The Bodhisattva Avalokiteshvara while moving through the deep chaos of renovations saw that form is emptiness. She lost her head over that insight. I take it only as a comment on the profoundity of the teachings and not a reflection of the vast complication that is my life at the moment. However, Avalokite presents an important consideration which is the point of our practice: how do we lose our heads skillfully?
IF you can keep your head when all about you
Are losing theirs and blaming it on you,
With apology to Rudyard Kipling who began his poem with the implication that success lies in keeping one’s head when all about are losing theirs, I am beginning to understand that the object of practice is very much the losing of one’s head. My head. Lost, fallen, tumbled off its precarious perch atop a spindle of a spine. Strangely, this is a good thing because as that unwieldy lump falls off, I am left with nothing to rely on but my intimate connection with who I am.
If you can trust yourself when all men doubt you,
But make allowance for their doubting too;
If you can wait and not be tired by waiting,
Or being lied about, don’t deal in lies,
Or being hated, don’t give way to hating…
I was blessed with a number of conversations over the last week with friends and colleagues who are good at holding my feet to the fire of trust, patience, transparency, and meeting aversion. Perhaps the best teachings I received were to drop away from the anxiety that keeps me from speaking my truth. The tendency when we fear loss is a natural gasp, an intake and holding of the breath which easily translates into a holding on. When I see this as nothing more than a knee-jerk response fueled by thoughts of loss and not any loss that is real, my head falls off. That frontal lobe dominance, that story-machine which churns out the miserable and the macabre – it withers and shrivels and drops off.
This is a challenging practice. It calls on us to hold our seat in the firestorm yet not be foolishly consumed, to be flexible in our commitments yet honour them, to hold true to our values yet find a path that is mutually nourishing. It calls on us to lose our head and find our heart.
Avalokiteshvara lost her head one day. And as I contemplated in the deep course of practice, I found the heart of what is true, intimate, and pure.
wow. Great post — skillful decapitation leads us to our intimate connection with This Moment ………… Thank you for putting it into this imagery:)
I had the idea of this post years ago but the timing wasn’t right back then. It fell (pun intended) into place when Avalokite fell off the window sill. 😉
Haha! I guess <> conspires to make things happen when we need them to:)
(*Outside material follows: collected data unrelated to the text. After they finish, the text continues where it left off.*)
(* ===== verification/EscalationProps.v ===== *)
(** * Escalation: what one operation does

    The functional behaviour of the escalator, tenant isolation of the HTTP
    interface, and the error paths. *)

From S2P Require Import Prelude Effects Json Events Interleaving Amqp Messages Http EscalationStore Escalator EscalationHandler EscalationSafety.
Open Scope go_scope.

(** ** Tenant isolation *)

(** Every record of an answer belongs to the tenant. *)
Definition of_tenant (tenant : string) (r : response body) : Prop :=
  match r with
  | Json _ (Policies l) => Forall (fun p => Policy.TenantID p = tenant) l
  | Json _ (APolicy p) => Policy.TenantID p = tenant
  | Json _ (AConfig c) => TenantConfig.TenantID c = tenant
  | Json _ (AState s) => EscalationState.TenantID s = tenant
  | Json _ (States l) => Forall (fun s => EscalationState.TenantID s = tenant) l
  | Json _ (History l) => Forall (fun h => EscalationHistory.TenantID h = tenant) l
  | Error _ _ | NoBody _ => True
  end.

Lemma Forall_filter_tenant {A} (tenant_of : A -> string) tenant (p : A -> bool) l :
  (forall a, p a = true -> tenant_of a = tenant) ->
  Forall (fun a => tenant_of a = tenant) (List.filter p l).
Proof. intros Hp. apply Forall_forall. intros a [_ Ha]%list_elem_of_In%filter_In. auto. Qed.

Lemma Forall_merge_sort {A} (R : relation A) `{!RelDecision R} (P : A -> Prop) l :
  Forall P l -> Forall P (merge_sort R l).
Proof. intros HP. by rewrite (merge_sort_Permutation R). Qed.

Section Tenant.
Context `{Platform} `{TimeText} `{HttpEnv} `{EscalationPublisher}.
Variable sched : Client.
Variable incident : option Client.

Lemma GetPolicy_tenant tenant id :
  always (EscalationStore.GetPolicy tenant id)
    (fun r => match r with Ok p => Policy.TenantID p = tenant | Err _ => True end).
Proof.
  unfold EscalationStore.GetPolicy.
  apply (always_bind _ _ (fun r => match r with Ok p => Policy.TenantID p = tenant | Err _ => True end)).
  - apply always_sql; [done|]. intros now uuid d p d'. destruct (find _ _) as [p'|] eqn:Ef; [|done].
    intros [= -> ->]. by apply find_elem in Ef as [_ [_ ?%String.eqb_eq]%andb_prop].
  - intros [p|e] Hp; [|done]. apply always_any. by intros [ts|e].
Qed.

Lemma GetState_tenant tenant id :
  always (GetEscalationStateByIncident tenant id)
    (fun r => match r with Ok s => EscalationState.TenantID s = tenant | Err _ => True end).
Proof.
  apply always_sql; [done|]. intros now uuid d s d'. destruct (find _ _) as [s'|] eqn:Ef; [|done].
  intros [= -> ->]. by apply find_elem in Ef as [_ [_ ?%String.eqb_eq]%andb_prop].
Qed.

Lemma with_tiers_tenant tenant ps :
  Forall (fun p => Policy.TenantID p = tenant) ps ->
  always (with_tiers ps)
    (fun r => match r with Ok l => Forall (fun p => Policy.TenantID p = tenant) l | Err _ => True end).
Proof.
  induction 1 as [|p ps Hp Hps IH]; [by simpl|]. cbn [with_tiers].
  apply always_any. intros [ts|e]; [|done]. eapply always_bind; [exact IH|].
  intros [l|e] Hl; [|done]. by constructor.
Qed.

(** C28: tenant isolation.  Whatever the request and whatever other programs do
    meanwhile, every policy, state, configuration and history entry in the
    answer to a request of a tenant belongs to that tenant. *)
Theorem serve_tenant_isolation tenant (r : request) :
  always (serve sched incident tenant r) (of_tenant tenant).
Proof.
  destruct r as [|req|id|id| |req| |csv|id req|id|id|id]; cbn [serve].
  - apply (always_bind _ _ (fun r => match r with Ok l => Forall (fun p => Policy.TenantID p = tenant) l | Err _ => True end));
      [|by intros [|]].
    unfold EscalationStore.ListPolicies.
    apply (always_bind _ _ (fun r => match r with Ok l => Forall (fun p => Policy.TenantID p = tenant) l | Err _ => True end)).
    + apply always_sql; [done|]. intros now uuid d l d' [= <- <-]. apply Forall_merge_sort.
      apply Forall_filter_tenant. by intros p ?%String.eqb_eq.
    + intros [l|e] Hl; [by apply with_tiers_tenant|done].
  - unfold CreatePolicy. destruct (Decode _ _ _) as [b|]; [|done]. destruct (String.eqb _ _); [done|].
    destruct (Tiers b); [done|]. destruct (check_tiers _); [|done].
    apply (always_bind _ _ (fun r => match r with Ok p => Policy.TenantID p = tenant | Err _ => True end));
      [|by intros [|]].
    apply always_withTx; [done|]. intros q. apply always_any. intros [r|]; [|done].
    apply always_any. by intros [ts|].
  - eapply always_bind; [apply GetPolicy_tenant|]. intros [p|e] Hp; [done|]. simpl.
    by destruct (errors_Is _ _).
  - apply always_any. intros [u|e]; simpl; [done|]. by destruct (errors_Is _ _).
  - apply (always_bind _ _ (fun r => match r with Ok c => TenantConfig.TenantID c = tenant | Err _ => True end)).
    + apply always_sql; [done|]. intros now uuid d c d'. destruct (find _ _) as [c'|] eqn:Ef; [|done].
      intros [= -> ->]. by apply find_elem in Ef as [_ ?%String.eqb_eq].
    + intros [c|e] Hc; [done|]. simpl. by destruct (errors_Is _ _).
  - unfold PutDefaultPolicy. destruct (Decode _ _ _) as [b|]; [|done]. destruct (String.eqb _ _); [done|].
    apply always_any. intros [p|e]; [|simpl; by destruct (errors_Is _ _)].
    apply always_any. by intros [u|e].
  - apply always_any. by intros [u|e].
  - unfold GetEscalationStates, ListEscalationStatesByIncidents.
    destruct (parseIncidentIDs csv) as [|id ids]; [by simpl|].
    apply (always_bind _ _ (fun r => match r with
      Ok l => Forall (fun s => EscalationState.TenantID s = tenant) l | Err _ => True end)); [|by intros [|]].
    apply always_sql; [done|]. intros now uuid d l d' [= <- <-].
    apply Forall_filter_tenant. by intros s [?%String.eqb_eq _]%andb_prop.
  - unfold AttachPolicy. destruct (Decode _ _ _) as [b|]; [|done]. destruct (String.eqb _ _); [done|].
    apply always_any. intros info. apply always_any. intros [u|e]; [|simpl; by destruct (errors_Is _ _)].
    eapply always_bind; [apply GetState_tenant|]. by intros [s|e].
  - eapply always_bind; [apply GetState_tenant|]. intros [s|e] Hs; [done|]. simpl. by destruct (errors_Is _ _).
  - apply always_any. intros [u|e]; [|simpl; by destruct (errors_Is _ _)].
    eapply always_bind; [apply GetState_tenant|]. by intros [s|e].
  - apply (always_bind _ _ (fun r => match r with
      Ok l => Forall (fun h => EscalationHistory.TenantID h = tenant) l | Err _ => True end)); [|by intros [|]].
    apply always_sql; [done|]. intros now uuid d l d' [= <- <-]. apply Forall_merge_sort.
    apply Forall_filter_tenant. by intros h [_ ?%String.eqb_eq]%andb_prop.
Qed.

End Tenant.

(** ** Error paths *)

Section Errors.
Context `{Platform} `{TimeText} `{HttpEnv} `{EscalationPublisher}.
Variable sched : Client.

(** The largest tier number is a dead end.  Looking for the tier after it
    does not fit the column, which is an error of the statement and not "no such
    tier": the advance reports an error and changes nothing, so the monitor
    retries the same state for ever instead of exhausting it. *)
Lemma max_tier_never_exhausts (st : EscalationState.t) (w : world db) :
  foreign_faults -> EscalationState.CurrentTier st = 2 ^ 31 - 1 ->
  exists e w', run (AdvanceOrExhaust sched st) w = (Err e, w') /\ data w' = data w.
Proof.
  intros Hff Ht. unfold AdvanceOrExhaust. rewrite Ht, run_bind.
  destruct (run (GetTierByNumber _ _) w) as [r w1] eqn:E.
  apply run_sql_cases in E as [(now & uuid & a & Hf & _)|(Hd & e & -> & He)]; [| |done].
  - by vm_compute in Hf.
  - assert (errors_Is e ErrNotFound = false) as ->; [|by do 2 eexists].
    destruct He as [He|(now & uuid & Hf)]; [apply He|]. vm_compute in Hf. by injection Hf as <-.
Qed.

(** What [AutoAssign] finds for a tenant with a default policy. *)
Definition has_default (tenantID : string) (d : db) : Prop :=
  exists cfg p, find (fun c => String.eqb (TenantConfig.TenantID c) tenantID) (configs d) = Some cfg
    /\ TenantConfig.DefaultPolicyID cfg = Some (Policy.ID p)
    /\ find (fun q => String.eqb (Policy.ID q) (Policy.ID p) && String.eqb (Policy.TenantID q) tenantID)
         (policies d) = Some p
    /\ tiers_of (Policy.ID p) d <> [].

Lemma GetPolicy_run tenantID p w r w' :
  foreign_faults ->
  find (fun q => String.eqb (Policy.ID q) (Policy.ID p) && String.eqb (Policy.TenantID q) tenantID)
    (policies (data w)) = Some p ->
  run (EscalationStore.GetPolicy tenantID (Policy.ID p)) w = (r, w') ->
  data w' = data w /\ match r with
    | Ok q => Policy.Tiers q = tiers_of (Policy.ID p) (data w)
    | Err e => foreign e
    end.
Proof.
  intros Hff Hp. unfold EscalationStore.GetPolicy. rewrite run_bind.
  destruct (run (select_policy _ _) w) as [r1 w1] eqn:E1.
  apply run_sql_cases in E1 as [(now & uuid & a & Hf & Hr1)|(Hd & e & -> & He)]; [| |done].
  - rewrite Hp in Hf. injection Hf as <- Hd. destruct Hr1 as [->|(e & -> & He)]; [|by intros [= <- <-]].
    rewrite run_bind. destruct (run (listTiers _) w1) as [r2 w2] eqn:E2.
    apply run_sql_cases in E2 as [(now2 & uuid2 & ts & [= <- Hd2] & Hr2)|(Hd2 & e & -> & He)]; [| |done].
    + destruct Hr2 as [->|(e & -> & He)]; intros [= <- <-]; rewrite <- Hd2, <- Hd; done.
    + intros [= <- <-]. rewrite Hd2, <- Hd. split; [done|]. destruct He as [|(? & ? & ?)]; done.
  - intros [= <- <-]. split; [done|]. destruct He as [He|(? & ? & Hf)]; [done|]. by rewrite Hp in Hf.
Qed.

Lemma AssignPolicy_again tenantID slug incidentID p inc w :
  foreign_faults -> row_of incidentID (data w) <> None ->
  find (fun q => String.eqb (Policy.ID q) (Policy.ID p) && String.eqb (Policy.TenantID q) tenantID)
    (policies (data w)) = Some p ->
  tiers_of (Policy.ID p) (data w) <> [] ->
  exists e w', run (AssignPolicy sched tenantID slug incidentID (Policy.ID p) inc) w = (Err e, w')
    /\ data w' = data w /\ errors_Is e ErrDrop = false.
Proof.
  intros Hff Hrow Hp Hts. unfold AssignPolicy. rewrite run_bind.
  destruct (run (EscalationStore.GetPolicy _ _) w) as [r w1] eqn:E1.
  apply (GetPolicy_run _ p _ _ _ Hff Hp) in E1 as [Hd1 Hr].
  destruct r as [q|e].
  2: { destruct (errors_Is e ErrNotFound); do 2 eexists; (split; [reflexivity|]); (split; [done|]); [done|].
       simpl. apply Hr. }
  destruct (Policy.Tiers q) as [|t1 ts]; [congruence|].
  rewrite run_bind. cbn [time_Now run]. rewrite run_bind.
  destruct (run (CreateEscalationState _) _) as [r2 w2] eqn:E2.
  apply run_sql_cases in E2 as [(now & uuid & a & Hf & _)|(Hd & e & -> & He)]; [| |done].
  - exfalso. destruct (negb (int4_ok _)); [done|]. destruct (existsb _ _) eqn:Ex; [done|].
    apply Hrow, find_none_iff. intros s Hs. rewrite existsb_false in Ex. cbn [data] in Ex.
    rewrite Hd1 in Ex. specialize (Ex s Hs). by apply orb_false_iff in Ex as [_ ?].
  - do 2 eexists. split; [reflexivity|]. split; [by rewrite Hd|]. simpl.
    destruct He as [(_ & _ & He)|(now & uuid & Hf)]; [done|].
    repeat case_match; by simplify_eq.
Qed.

(** Assigning the default policy is not idempotent.  When an
    [incident.created] message is delivered again for an incident that already
    has an escalation, and the tenant has a default policy with tiers, the
    delivery changes nothing and is requeued: the message never leaves the
    queue. *)
Lemma created_redelivery_requeues (env : Envelope.t) payload body w :
  foreign_faults ->
  Decode Envelope.decode body Envelope.zero = Ok env ->
  Envelope.Type_ env = RoutingKeyIncidentCreated ->
  Envelope.DecodePayload env IncidentChanged.zero = Ok payload ->
  row_of (IncidentChanged.IncidentID payload) (data w) <> None ->
  has_default (IncidentChanged.TenantID payload) (data w) ->
  exists w', run (process (consumer_handler sched) body) w = (Nack true, w') /\ data w' = data w.
Proof.
  intros Hff Hb Hty Hpl Hrow (cfg & p & Hcfg & Hdef & Hp & Hts).
  enough (exists e w', run (handle sched env) w = (Err e, w') /\ data w' = data w
                       /\ errors_Is e ErrDrop = false) as (e & w' & Hr & Hd & He).
  { exists w'. unfold process, consumer_handler. rewrite Hb, run_bind, run_bind, Hr. cbn. by rewrite He. }
  unfold handle. rewrite Hpl, Hty, String.eqb_refl.
  set (slug := if String.eqb _ _ then _ else _). set (inc := Info _ _ _).
  rewrite run_bind. unfold AutoAssign. rewrite run_bind.
  destruct (run (GetTenantConfig _) w) as [r w1] eqn:E1.
  apply run_sql_cases in E1 as [(now & uuid & a & Hf & Hr)|(Hd & e & -> & He)]; [| |done].
  - rewrite Hcfg in Hf. injection Hf as <- Hd. destruct Hr as [->|(e & -> & He)].
    + rewrite Hdef, run_bind. rewrite Hd in *.
      destruct (AssignPolicy_again (IncidentChanged.TenantID payload) slug (IncidentChanged.IncidentID payload)
                  p inc w1 Hff Hrow Hp Hts) as (e & w2 & -> & Hd2 & He).
      do 2 eexists. split; [reflexivity|]. split; [done|]. simpl. by rewrite He.
    + destruct He as (-> & _ & Hdr). do 2 eexists. split; [reflexivity|]. split; [done|]. simpl. by rewrite Hdr.
  - assert (foreign e) as (-> & _ & Hdr).
    { destruct He as [|(? & ? & Hf)]; [done|]. by rewrite Hcfg in Hf. }
    do 2 eexists. split; [reflexivity|]. split; [done|]. simpl. by rewrite Hdr.
Qed.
Wonderful timing! The last two days have taught me how difficult losing my head really is and ofcourse it has to happen just when I was beginning to “think” that I was getting a hang of it all! Humbling and crystal clear indeed 🙂
Isn’t that the best time for it to happen?! I am always grateful that I am not in charge of my body’s wisdom – it just knows how to hold the heart’s rhythm, open the breath and… let the head fall off!